Quem é o deputado Thiago Rangel, preso pela PF no RJ nesta terça-feira

Rangel foi preso em operação que investiga fraudes na Secretaria da Educação do RJ; parlamentar foi alvo de outra operação em 2024
Deputado estadual Thiago Rangel (Avante) foi preso pela PF (Polícia Federal) no Rio de Janeiro, na manhã desta terça-feira (5), durante a quarta fase da Operação Unha e Carne.
Eleito deputado estadual do Rio de Janeiro em 2022, Thiago Rangel (Avante) foi preso pela PF (Polícia Federal), na manhã desta terça-feira (5), durante a quarta fase da Operação Unha e Carne.
A PF investiga se Rangel tem relação com uma organização criminosa voltada para a prática de fraudes em procedimentos de compra de materiais e aquisição de serviços, como obras para reformas, no âmbito da Secretaria de Educação do Estado do Rio de Janeiro.

Empresário no ramo varejista, Rangel já foi alvo de outra operação da PF. Em 2024, o parlamentar foi enquadrado na operação “Postos de Midas”, que apurou fraudes em licitações que usavam postos de combustíveis no Rio de Janeiro, prática de crimes de organização criminosa, corrupção ativa e passiva, peculato e lavagem de dinheiro.
Thiago Rangel foi eleito em 2020 para seu primeiro mandato como vereador em Campos dos Goytacazes. Em 2022, foi eleito deputado estadual pelo Podemos com 31.175 votos.
Rangel também atuou como superintendente regional do IPEM-RJ (Institutos de Pesos e Medidas) e diretor de fiscalização no Detro-RJ (Departamento de Transporte Rodoviário), com atividades relacionadas à frota de transporte coletivo no estado do Rio de Janeiro.
Operação unha e carne
A “Operação Unha e Carne” é a mesma que prendeu Rodrigo Bacellar, ex-presidente da Alerj, em dezembro de 2025.
Além da pirsão de Rangel, os agentes cumprem outros cinco mandados de prisão e mais 23 mandados de busca e apreensão nas cidades do Rio de Janeiro, Campos dos Goytacazes, Miracema e Bom Jesus do Itabapoana, todas no RJ.
Segundo a PF, as investigações começaram após a análise de mídias apreendidas na primeira fase da ação.
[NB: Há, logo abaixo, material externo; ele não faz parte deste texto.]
(** ** Verification *)
Definition updateExtension (id : string) (f : TripExtension -> TripExtension) : XM unit :=
  s ← get;
  x ← from_option_or (xs_extensions s !! id) PrismaP2025;
  modify (set_extension id (f x)).
Definition updateEndDate (bookingId : string) (t : Z) : XM unit :=
  s ← get;
  b ← from_option_or (xs_booking bookingId s) PrismaP2025;
  zoom xs_core set_xs_core (modify (set_booking bookingId (with_endDate t b))).

(** The transaction; [x] and [b] are the rows read before it. *)
Definition confirmExtension (env : ExtEnv) (bookingId extensionId : string) (x : TripExtension) (b : Booking)
    (paymentId : string) : XM unit :=
  s ← get;
  require (negb (conflictingBooking (b_carId b) bookingId (te_currentEndDate x) (te_requestedEndDate x) s))
    ConflictException ;;
  updateExtension extensionId (confirmedRow paymentId) ;;
  updateEndDate bookingId (te_requestedEndDate x) ;;
  when (pe_hasLedger (xe_pay env))
    (try_catch
       (zoom xs_ledger set_xs_ledger
          (r ← recordJournal (pe_now (xe_pay env)) (pe_journalId (xe_pay env)) true
                 (extensionJournal bookingId (b_vendorId b) extensionId x);
           mret tt))
       (fun _ => mret tt)).

Definition paymentBody (p : ExtensionPayment) : string :=
  xp_razorpayOrderId p +:+ "|" +:+ xp_razorpayPaymentId p.
Definition signatureValid (env : ExtEnv) (p : ExtensionPayment) : bool :=
  pe_useMock (xe_pay env) || String.eqb (xe_hmac env (xe_secret env) (paymentBody p)) (xp_razorpaySignature p).

(** The answer is the new end, none when the extension was confirmed before. *)
Definition verifyExtensionPayment (env : ExtEnv) (bookingId extensionId : string) (p : ExtensionPayment)
    (customerId : string) : XM (option Z) :=
  s ← get;
  x ← from_option_or (xs_extensions s !! extensionId) NotFoundException;
  require (String.eqb (te_bookingId x) bookingId) NotFoundException ;;
  b ← from_option_or (xs_booking bookingId s) OtherError;
  require (String.eqb (b_customerId b) customerId) ForbiddenException ;;
  if bool_decide (te_status x = EXT_CONFIRMED) then mret None
  else
    require (negb (xe_production env && pe_useMock (xe_pay env))) BadRequestException ;;
    require (signatureValid env p) BadRequestException ;;
    transaction (confirmExtension env bookingId extensionId x b (xp_razorpayPaymentId p)) ;;
    try_catch (zoom xs_pay set_xs_pay (generateInvoiceForBooking yearMonth (xe_pay env) bookingId))
      (fun _ => mret tt) ;;
    when (match truthy (Some (b_customerId b)) with Some _ => true | None => false end)
      (of_result (xe_notifyCustomer env)) ;;
    when (match truthy (rd_vendorUser (ls_ref (xs_core s)) !! b_vendorId b) with Some _ => true | None => false end)
      (of_result (xe_notifyVendor env)) ;;
    mret (Some (te_requestedEndDate x)).

Definition getExtensionsForBooking (bookingId : string) : XM (list (string * TripExtension)) :=
  s ← get;
  mret (sort_desc (fun r => inject_Z (te_createdAt (snd r)))
    (List.filter (fun r => String.eqb (te_bookingId (snd r)) bookingId) (map_to_list (xs_extensions s)))).
End extensions.

(** ** What a verification does *)
Section verification.
Context {R : Type} {col : NumericColumn} {dec : DecimalArith} {num : DecimalNumbers}.
Variable yearMonth : Z -> string.
Implicit Types s : ExtStore R.

(** The guards of [verifyExtensionPayment] and of its transaction. *)
Record extensionAccepted (env : ExtEnv) (bid xid : string) (p : ExtensionPayment) (c : string) s
    (x : TripExtension) (b : Booking) : Prop := {
  ac_row : xs_extensions s !! xid = Some x;
  ac_booking : te_bookingId x = bid;
  ac_slot : xs_booking bid s = Some b;
  ac_customer : b_customerId b = c;
  ac_open : te_status x <> EXT_CONFIRMED;
  ac_mode : xe_production env = true -> pe_useMock (xe_pay env) = false;
  ac_signature : pe_useMock (xe_pay env) = false ->
    xe_hmac env (xe_secret env) (xp_razorpayOrderId p +:+ "|" +:+ xp_razorpayPaymentId p) = xp_razorpaySignature p;
  ac_free : forall j y, ls_bookings (xs_core s) !! j = Some y -> j <> bid -> b_carId y = b_carId b ->
    competing (b_status y) = true -> b_endDate y <= te_currentEndDate x \/ te_requestedEndDate x <= b_startDate y;
}.

Definition set_xs_invoices (l : list Invoice) s : ExtStore R := set_xs_pay (set_invoices l (xs_pay s)) s.
(** The store with the booking extended, a ledger and a list of invoices. *)
Definition extended (bid xid pid : string) (x : TripExtension) (b : Booking) (L : LedgerTable) (inv : list Invoice) s
    : ExtStore R :=
  set_xs_invoices inv (set_xs_ledger L
    (set_xs_core (set_booking bid (with_endDate (te_requestedEndDate x) b) (xs_core s))
       (set_extension xid (confirmedRow pid x) s))).
Definition ledger_after (env : ExtEnv) (bid xid : string) (x : TripExtension) (b : Booking) s : LedgerTable :=
  if pe_hasLedger (xe_pay env) then
    snd (recordJournal (pe_now (xe_pay env)) (pe_journalId (xe_pay env)) true
           (extensionJournal bid (b_vendorId b) xid x) (xs_ledger s))
  else xs_ledger s.

Lemma conflict_free car bid cur req s : conflictingBooking car bid cur req s = false <->
  forall j y, ls_bookings (xs_core s) !! j = Some y -> j <> bid -> b_carId y = car ->
    competing (b_status y) = true -> b_endDate y <= cur \/ req <= b_startDate y.
Proof.
  unfold conflictingBooking. rewrite <- not_true_iff_false, existsb_exists. split.
  - intros Hn j y Hj Hne Hc Hs. destruct (Z.le_gt_cases (b_endDate y) cur); [by left|].
    destruct (Z.le_gt_cases req (b_startDate y)); [by right|]. destruct Hn. exists (j, y).
    split; [by apply list_elem_of_In, elem_of_map_to_list|]. unfold inTheWay. simpl.
    rewrite Hc, String.eqb_refl, Hs, (proj2 (String.eqb_neq j bid) Hne). simpl.
    apply andb_true_intro. split; apply Z.ltb_lt; lia.
  - intros H ([j y] & Hin & Hw). apply list_elem_of_In, elem_of_map_to_list in Hin. unfold inTheWay in Hw. simpl in Hw.
    repeat apply andb_true_iff in Hw as [Hw ?]. apply String.eqb_eq in Hw.
    destruct (H j y) as [|]; try done; [|lia..].
    intros ->. by rewrite String.eqb_refl in *.
Qed.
Na ocasião, o objetivo era reprimir o vazamento de informações sigilosas por parte de agentes públicos.
As apurações revelaram um esquema de direcionamento das contratações realizadas por escolas estaduais vinculadas à Diretoria Regional Noroeste da Seeduc (Secretaria de Estado de Educação do Rio de Janeiro), classificada como uma “zona de influência politica do parlamentar que é alvo da operação de hoje (5), para empresas previamente selecionadas e vinculadas à organização criminosa investigada.
A PF ainda indicou que após receberem os recursos públicos, os sócios ou procuradores faziam saques. Posteriormente, realizavam depósitos ou transferências bancárias para empresas diretamente ligadas a membros do grupo.
As investigações apontam que os valores desviados eram misturados com recursos de origem lícita em contas bancárias de uma rede de postos de combustíveis administrada pelo líder da organização.